Creating a Visual Culture through Print Media

Known as “The Show-Book of the World,” LIFE magazine played a major role in “representing and disseminating information and ideas, [while also] shaping meaning [for] consumers fluent in the language of pictorial communication.”[1] 

In 1936, Henry Robinson Luce (head of the Time Inc., mass media empire that included the weekly news magazine Time, and the business monthly magazine Fortune) had a new idea for a picture magazine.[2] Luce’s picture book was proposed to give people the ability:

To see life; to see the world; to eyewitness great events; to watch the faces of the poor and the gestures of the proud; to see strange things—machines, armies, multitudes, shadows in the jungle and on the moon; to see man’s work—his paintings, towers, and discoveries; to see things thousands of miles away, things hidden behind walls and within rooms, things dangerous to come to; the women that men love and many children; to see and take pleasure in seeing; to see and be amazed; to see and be instructed.[3]


LIFE magazine ran for thirty-six years producing 1,864 consecutive weekly issues.[4] Luce’s LIFE magazine delivered both a ‘coherent story’ and a “particular historical vision that entertained, informed, and influenced millions.”[5] With a circulation of more than two million in 1939, LIFE had become “one of the most widely consumed magazines in America.”[6] In short, LIFE magazine reached the homes of millions, and catalogued, through images, “American society, [including] culture and politics [spanning] from the Great Depression to the Vietnam War.”[7] In the 1940s, the decade the article “Tulsa Twins” was published, LIFE reached “21 percent of the entire population [of people aged] over ten years old (around 22.5 million people).”[8]

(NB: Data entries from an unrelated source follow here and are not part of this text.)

Definition Proposal_parse (body : bytes) : outcome Proposal :=
  if decide (length body < 4)%nat then Err (Truncated 4 (length body)) else
  x ← idx body 2;
  let spi_size := usize x in
  if decide (length body < 4 + spi_size)%nat then Err (BadLength (4 + spi_size) (length body)) else
  spi ← slice body 4 (4 + spi_size);
  rest ← slice_from body (4 + spi_size);
  ps ← parse_payloads payload.TRANSFORM rest;
  ts ← mapM (fun p => Transform_parse (p_data p)) ps;
  n ← idx body 0;
  proto ← idx body 1;
  Ok {| prop_num := n; protocol_id := proto; prop_spi := spi; transforms := ts |}.

Definition Proposal_to_bytes (p : Proposal) : bytes :=
  let tf_chain := (fun t => (payload.TRANSFORM, Transform_to_bytes t)) <$> transforms p in
  let '(_, tf_body) := encode_payloads tf_chain in
  [prop_num p; protocol_id p; as_u8 (Z.of_nat (length (prop_spi p)));
   as_u8 (Z.of_nat (length (transforms p)))] ++ prop_spi p ++ tf_body.

(** ** Security associations *)
Record SaPayload := mkSaPayload { doi : Z; situation : Z; proposals : list Proposal }.

#[export] Instance SaPayload_eq_dec : EqDecision SaPayload.
Proof. solve_decision. Defined.

Definition SaPayload_parse (body : bytes) : outcome SaPayload :=
  if decide (length body < 8)%nat then Err (Truncated 8 (length body)) else
  d ← be_uint 4 body 0 4;
  s ← be_uint 4 body 4 8;
  rest ← slice_from body 8;
  ps ← parse_payloads payload.PROPOSAL rest;
  props ← mapM (fun p => Proposal_parse (p_data p)) ps;
  Ok {| doi := d; situation := s; proposals := props |}.

Definition SaPayload_to_bytes (sa : SaPayload) : bytes :=
  let prop_chain := (fun p => (payload.PROPOSAL, Proposal_to_bytes p)) <$> proposals sa in
  let '(_, prop_body) := encode_payloads prop_chain in
  be_bytes 4 (doi sa) ++ be_bytes 4 (situation sa) ++ prop_body.

(** ** Identification *)
Record Id := mkId { id_ty : Z; id_protocol : Z; id_port : Z; id_data : bytes }.

#[export] Instance Id_eq_dec : EqDecision Id.
Proof. solve_decision. Defined.

Definition Id_ipv4 (addr : bytes) : Id :=
  {| id_ty := id_type.IPV4_ADDR; id_protocol := 0; id_port := 0; id_data := addr |}.

Definition Id_parse (body : bytes) : outcome Id :=
  if decide (length body < 4)%nat then Err (Truncated 4 (length body)) else
  t ← idx body 0;
  p ← idx body 1;
  port ← u16be body 2;
  d ← slice_from body 4;
  Ok {| id_ty := t; id_protocol := p; id_port := port; id_data := d |}.

Definition Id_to_bytes (i : Id) : bytes :=
  [id_ty i; id_protocol i] ++ be_bytes 2 (id_port i) ++ id_data i.

(** ** Well-formed values: what fits the fields of the wire format *)
Definition attr_wf (a : Attribute) : Prop :=
  0 <= attr_type a < 2 ^ 15 /\
  match attr_value a with
  | Short v => u16_ok v
  | Long d => bytes_ok d /\ Z.of_nat (length d) < 2 ^ 16
  end.

(** A body that fits a generic payload *)
Definition fits (b : bytes) : Prop := 4 + Z.of_nat (length b) < 2 ^ 16.

Record Transform_wf (t : Transform) : Prop := {
  wf_t_num : byte_ok (t_num t);
  wf_transform_id : byte_ok (transform_id t);
  wf_attributes : Forall attr_wf (attributes t);
  wf_transform_fits : fits (Transform_to_bytes t) }.

Record Proposal_wf (p : Proposal) : Prop := {
  wf_prop_num : byte_ok (prop_num p);
  wf_protocol : byte_ok (protocol_id p);
  wf_spi : bytes_ok (prop_spi p) /\ Z.of_nat (length (prop_spi p)) < 2 ^ 8;
  wf_transforms : transforms p <> [] /\ Forall Transform_wf (transforms p);
  wf_proposal_fits : fits (Proposal_to_bytes p) }.

Record SaPayload_wf (sa : SaPayload) : Prop := {
  wf_doi : u32_ok (doi sa);
  wf_situation : u32_ok (situation sa);
  wf_proposals : proposals sa <> [] /\ Forall Proposal_wf (proposals sa) }.

Record Id_wf (i : Id) : Prop := {
  wf_id_ty : byte_ok (id_ty i);
  wf_id_protocol : byte_ok (id_protocol i);
  wf_id_port : u16_ok (id_port i);
  wf_id_data : bytes_ok (id_data i) }.

(** ** Attributes *)

(** The format bit of an attribute type *)
Lemma af_land x : 0 <= x < 2 ^ 15 -> Z.land x 0x7FFF = x /\ Z.land x 0x8000 = 0.
Proof.
  intros Hx. assert (E : Z.land x 0x7FFF = x)
    by (change 0x7FFF with (Z.ones 15); rewrite Z.land_ones by lia; by apply Z.mod_small).
  split; [done|]. rewrite <- E, <- Z.land_assoc. apply Z.land_0_r.
Qed.

Lemma af_lor x : 0 <= x < 2 ^ 15 ->
  u16_ok (Z.lor x 0x8000) /\ Z.land (Z.lor x 0x8000) 0x7FFF = x /\ Z.land (Z.lor x 0x8000) 0x8000 <> 0.
Proof.
  intros Hx. destruct (af_land x Hx) as [E1 E2]. split_and!.
  - assert (0 <= Z.lor x 0x8000) by (apply Z.lor_nonneg; lia). split; [done|].
    apply Z.log2_lt_cancel. rewrite Z.log2_lor by lia. apply Z.max_lub_lt; [|done].
    destruct (decide (x = 0)) as [->|]; [done|].
    apply Z.log2_lt_pow2; [lia|]. change (2 ^ Z.log2 (2 ^ 16)) with (2 ^ 16). lia.
  - by rewrite Z.land_lor_distr_l, E1, Z.lor_0_r.
  - rewrite Z.land_lor_distr_l, E2. done.
Qed.

Lemma af_parsed x : u16_ok x -> 0 <= Z.land x 0x7FFF < 2 ^ 15.
Proof. intros. change 0x7FFF with (Z.ones 15). rewrite Z.land_ones by lia. by apply Z.mod_pos_bound. Qed.

Lemma length_Attribute_to_bytes a : length (Attribute_to_bytes a) =
  match attr_value a with Short _ => 4%nat | Long d => (4 + length d)%nat end.
Proof. unfold Attribute_to_bytes. destruct (attr_value a); by rewrite ?length_app, !length_be_bytes. Qed.

Lemma Attribute_to_bytes_ok a : attr_wf a -> bytes_ok (Attribute_to_bytes a).
Proof. intros [_ H]. unfold Attribute_to_bytes. destruct (attr_value a); [|destruct H]; auto with ryke. Qed.
(* ===== verification/Crypto1.v ===== *)
(** * IKEv1 key schedule and encryption ([src/src/ikev1/crypto1.rs])

    The raw-keyed PRF, the chain SKEYID, SKEYID_d, SKEYID_a, SKEYID_e, the feedback
    expansions of RFC 2409, and AES-256-CBC with an IV that is carried from message to
    message.  HMAC-SHA1 and AES-CBC come from other crates: the class [Legacy1] lists
    what the source calls, and the classes of laws what it relies on. *)
From S2P Require Import Prelude Outcome Primitives.

(** ** Primitives of other crates *)
Class Legacy1 := {
  (** [hmac::Hmac<Sha1>]: key, data *)
  hmac_sha1 : bytes -> bytes -> bytes;
  (** [cbc::Encryptor<Aes256>::new_from_slices(key, iv).is_ok()] *)
  cbc_new : bytes -> bytes -> bool;
  (** [encrypt_padded_vec_mut::<NoPadding>] and [decrypt_padded_vec_mut::<NoPadding>]
      of such a cipher; [None] is the crate's unpadding error *)
  cbc_encrypt : bytes -> bytes -> bytes -> bytes;
  cbc_decrypt : bytes -> bytes -> bytes -> option bytes }.

Definition AES_BLOCK : nat := 16.

(** Whole blocks *)
Definition aligned (b : bytes) : Prop := (length b mod AES_BLOCK = 0)%nat.

(** HMAC-SHA1 yields 20 octets. *)
Class HmacSha1Laws `{!Legacy1} : Prop := {
  hmac_sha1_length k d : length (hmac_sha1 k d) = 20%nat;
  hmac_sha1_bytes k d : bytes_ok (hmac_sha1 k d) }.

(** AES-256-CBC takes a key of 32 and an IV of 16 octets; on whole blocks encryption
    and decryption keep the length, and decryption inverts encryption. *)
Class CbcLaws `{!Legacy1} : Prop := {
  cbc_new_spec k iv : cbc_new k iv = true <-> length k = 32%nat /\ length iv = 16%nat;
  cbc_encrypt_length k iv p : cbc_new k iv = true -> aligned p ->
    length (cbc_encrypt k iv p) = length p;
  cbc_encrypt_bytes k iv p : bytes_ok (cbc_encrypt k iv p);
  cbc_decrypt_some k iv c : cbc_new k iv = true -> aligned c ->
    exists p, cbc_decrypt k iv c = Some p /\ length p = length c;
  cbc_decrypt_bytes k iv c p : cbc_decrypt k iv c = Some p -> bytes_ok p;
  cbc_decrypt_encrypt k iv p : cbc_new k iv = true -> aligned p -> bytes_ok p ->
    cbc_decrypt k iv (cbc_encrypt k iv p) = Some p }.

Section crypto1.
Context `{!Primitives, !Legacy1}.

(** ** [enum Prf] *)
Inductive Prf := Sha1 | Sha256.
(* ===== verification/Phase1.v ===== *)
(** * IKEv1 phase 1: Aggressive Mode with a pre-shared key ([src/src/ikev1/phase1.rs])

    Both roles.  The responder answers message 1 (SA, KE, Ni, IDi) with message 2 (SA,
    KE, Nr, IDr, HASH_R); the initiator checks HASH_R and sends HASH_I, which the
    responder verifies.  Functions that draw randomness are actions on the state of
    the generator, which keeps what was drawn when a later step fails. *)
From S2P Require Import Prelude Outcome Primitives Entropy Crypto Transport Isakmp Payloads1 Crypto1.

Definition XAUTH_VENDOR_ID : bytes := [0x09; 0x00; 0x26; 0x89; 0xdf; 0xd6; 0xb7; 0x12].

(** [(65001..=65010).contains(&method)] *)
Definition is_xauth_auth (method : Z) : bool := bool_decide (65001 <= method <= 65010).

Record Phase1Config := mkPhase1Config { c1_psk : bytes; c1_our_id : Id }.

Record Phase1State := mkPhase1State {
  p1_prf : Prf;
  p1_group : DhGroup;
  p1_cky_i : bytes;
  p1_cky_r : bytes;
  p1_skeyid : bytes;
  p1_skeyid_d : bytes;
  p1_skeyid_a : bytes;
  p1_skeyid_e : bytes;
  p1_enc_key : bytes;
  p1_iv : bytes;
  p1_gxi : bytes;
  p1_gxr : bytes;
  p1_ni : bytes;
  p1_nr : bytes;
  p1_sai_b : bytes;
  p1_idii_b : bytes }.

(** ** Selection of a transform *)

(** The body of the inner loop of [select_transform]; [None] is [continue]. *)
Definition try_transform (t : Transform) : option (Transform * Prf * DhGroup * nat) :=
  if decide (Transform_attr t attr.ENCRYPTION <> Some enc.AES_CBC \/
             Transform_attr t attr.KEY_LENGTH <> Some 256) then None else
  prf ← (if decide (Transform_attr t attr.HASH = Some hash.SHA2_256) then Some Sha256 else
         if decide (Transform_attr t attr.HASH = Some hash.SHA1) then Some Sha1 else None);
  group ← (if decide (Transform_attr t attr.GROUP_DESC = Some 2) then Some Modp1024 else
           if decide (Transform_attr t attr.GROUP_DESC = Some 14) then Some Modp2048 else None);
  if decide (Transform_attr t attr.AUTH_METHOD = Some auth.PSK \/
             Transform_attr t attr.AUTH_METHOD = Some auth.XAUTH_INIT_PSK)
  then Some (t, prf, group, 32%nat) else None.

Fixpoint select_in_proposal (ts : list Transform) : option (Transform * Prf * DhGroup * nat) :=
  match ts with
  | [] => None
  | t :: rest => match try_transform t with Some r => Some r | None => select_in_proposal rest end
  end.

Fixpoint select_in_proposals (ps : list Proposal) : option (Transform * Prf * DhGroup * nat) :=
  match ps with
  | [] => None
  | p :: rest => match select_in_proposal (transforms p) with Some r => Some r | None => select_in_proposals rest end
  end.

Definition select_transform (sa : SaPayload) : option (Transform * Prf * DhGroup * nat) :=
  select_in_proposals (proposals sa).

(** A header of an Aggressive Mode message; the first payload and the length are
    filled in by [build_message]. *)
Definition aggressive_header (cky_i cky_r : bytes) : IsakmpHeader :=
  {| init_cookie := cky_i; resp_cookie := cky_r; next_payload := payload.NONE; version := VERSION_1_0;
     exchange_type := exchange.AGGRESSIVE; hdr_flags := 0; message_id := 0; hdr_length := 0 |}.

Section phase1.
Context `{!Primitives, !Legacy1, Entropy G}.
Open Scope action_scope.

(** ** The responder *)

(** What [respond_aggressive] reads from message 1 before it draws its own values. *)
Record Message1 := mkMessage1 {
  m1_cky_i : bytes; m1_sai_b : bytes; m1_idii_b : bytes; m1_gxi : bytes; m1_ni : bytes; m1_sa : SaPayload;
  m1_chosen : Transform; m1_prf : Prf; m1_group : DhGroup; m1_key_len : nat }.

Definition read_message1 (msg1 : bytes) : outcome Message1 :=
  hdr ← IsakmpHeader_parse msg1;
  if decide (exchange_type hdr <> exchange.AGGRESSIVE)
  then Err (Crypto "not an Aggressive Mode message") else
  body ← slice_from msg1 IsakmpHeader_LEN;
  ps ← parse_payloads (next_payload hdr) body;
  sa_p ← ok_or (find_payload ps payload.SA) (MissingPayload "SA");
  ke_p ← ok_or (find_payload ps payload.KE) (MissingPayload "KE");
  nonce_p ← ok_or (find_payload ps payload.NONCE) (MissingPayload "NONCE");
  id_p ← ok_or (find_payload ps payload.ID) (MissingPayload "ID");
  sa ← SaPayload_parse (p_data sa_p);
  '(chosen, prf, group, key_len) ← ok_or (select_transform sa) NoProposalChosen;
  if decide (length (p_data ke_p) <> public_len group)
  then Err (BadKeyExchange (DhGroup_transform_id group) (length (p_data ke_p))) else
  Ok {| m1_cky_i := init_cookie hdr; m1_sai_b := p_data sa_p; m1_idii_b := p_data id_p;
        m1_gxi := p_data ke_p; m1_ni := p_data nonce_p; m1_sa := sa; m1_chosen := chosen;
        m1_prf := prf; m1_group := group; m1_key_len := key_len |}.

(** The rest of [respond_aggressive], with the values drawn. *)
Definition answer_message1 (cfg : Phase1Config) (m : Message1) (cky_r dh_private nr : bytes)
    : outcome (bytes * Phase1State) :=
  let prf := m1_prf m in
  let cky_i := m1_cky_i m in
  let gxi := m1_gxi m in
  let ni := m1_ni m in
  gxr ← DhGroup_public (m1_group m) dh_private;
  gxy ← DhGroup_shared (m1_group m) dh_private gxi;
  let skeyid := skeyid_psk prf (c1_psk cfg) ni nr in
  let skd := skeyid_d prf skeyid gxy cky_i cky_r in
  let ska := skeyid_a prf skeyid skd gxy cky_i cky_r in
  let ske := skeyid_e prf skeyid ska gxy cky_i cky_r in
  enc_key ← derive_cipher_key prf ske (m1_key_len m);
  let iv := phase1_iv prf gxi gxr AES_BLOCK in
  let idir_b := Id_to_bytes (c1_our_id cfg) in
  let hr := hash_r prf skeyid gxr gxi cky_r cky_i (m1_sai_b m) idir_b in
  let chosen_auth := default 0 (Transform_attr (m1_chosen m) attr.AUTH_METHOD) in
  let sar := {| doi := doi (m1_sa m); situation := situation (m1_sa m);
                proposals := [ {| prop_num := 1; protocol_id := protocol.ISAKMP; prop_spi := [];
                                  transforms := [m1_chosen m] |} ] |} in
  let out_payloads :=
    [(payload.SA, SaPayload_to_bytes sar); (payload.KE, gxr); (payload.NONCE, nr); (payload.ID, idir_b);
     (payload.HASH, hr)] ++
    (if is_xauth_auth chosen_auth then [(payload.VENDOR_ID, XAUTH_VENDOR_ID)] else []) in
  let msg2 := build_message (aggressive_header cky_i cky_r) out_payloads in
  Ok (msg2, {| p1_prf := prf; p1_group := m1_group m; p1_cky_i := cky_i; p1_cky_r := cky_r; p1_skeyid := skeyid;
               p1_skeyid_d := skd; p1_skeyid_a := ska; p1_skeyid_e := ske; p1_enc_key := enc_key; p1_iv := iv;
               p1_gxi := gxi; p1_gxr := gxr; p1_ni := ni; p1_nr := nr; p1_sai_b := m1_sai_b m;
               p1_idii_b := m1_idii_b m |}).

Definition respond_aggressive (cfg : Phase1Config) (msg1 : bytes) : action G (bytes * Phase1State) :=
  let! m := ike (read_message1 msg1) in
  let! cky_r := draw (fill 8) in
  let! dh_private := draw next_array32 in
  let! nr := draw (fill 16) in
  ike (answer_message1 cfg m cky_r dh_private nr).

LIFE was not the only pictorial magazine produced in America (competitors included National Geographic, Vanity Fair, Mid-Week Pictorial, Look, Ebony, Photo-History, Picture Post, See, Photo, Picture, Focus, Pic, and Click, and it did not always have the highest paid circulation, being surpassed in the 1940s by competing weeklies such as Collier’s, Liberty, and the Saturday Evening Post.[9] During the postwar era, specialized magazines such as Reader’s Digest and TV Guide swept LIFE magazine in regard to circulation numbers.[10] By 1970, LIFE was “America’s ‘favorite magazine’ with over 8 million subscribers.”[11] Furthering the data, LIFE had an estimated pass-along rate “of four to five people per copy; each issue reached as many as 40 million people.”[12] LIFE magazine seemed to take on a life of its own, and in time, became an icon in American social society.
 
[1] Erika Doss, introduction to Looking at LIFE Magazine (Washington: Smithsonian Institution Press, 2001), 2-4. 
[2]
Ibid., 1.
[3] Ibid., 2.
[4] Ibid., 2.
[5] Ibid., 2.
[6] Ibid., 2.
[7] Ibid., 2.
[8] Ibid., 2.
[9] Ibid.,3.
[10] Ibid., 3.
[11] Ibid., 3.
[12] Ibid., 1.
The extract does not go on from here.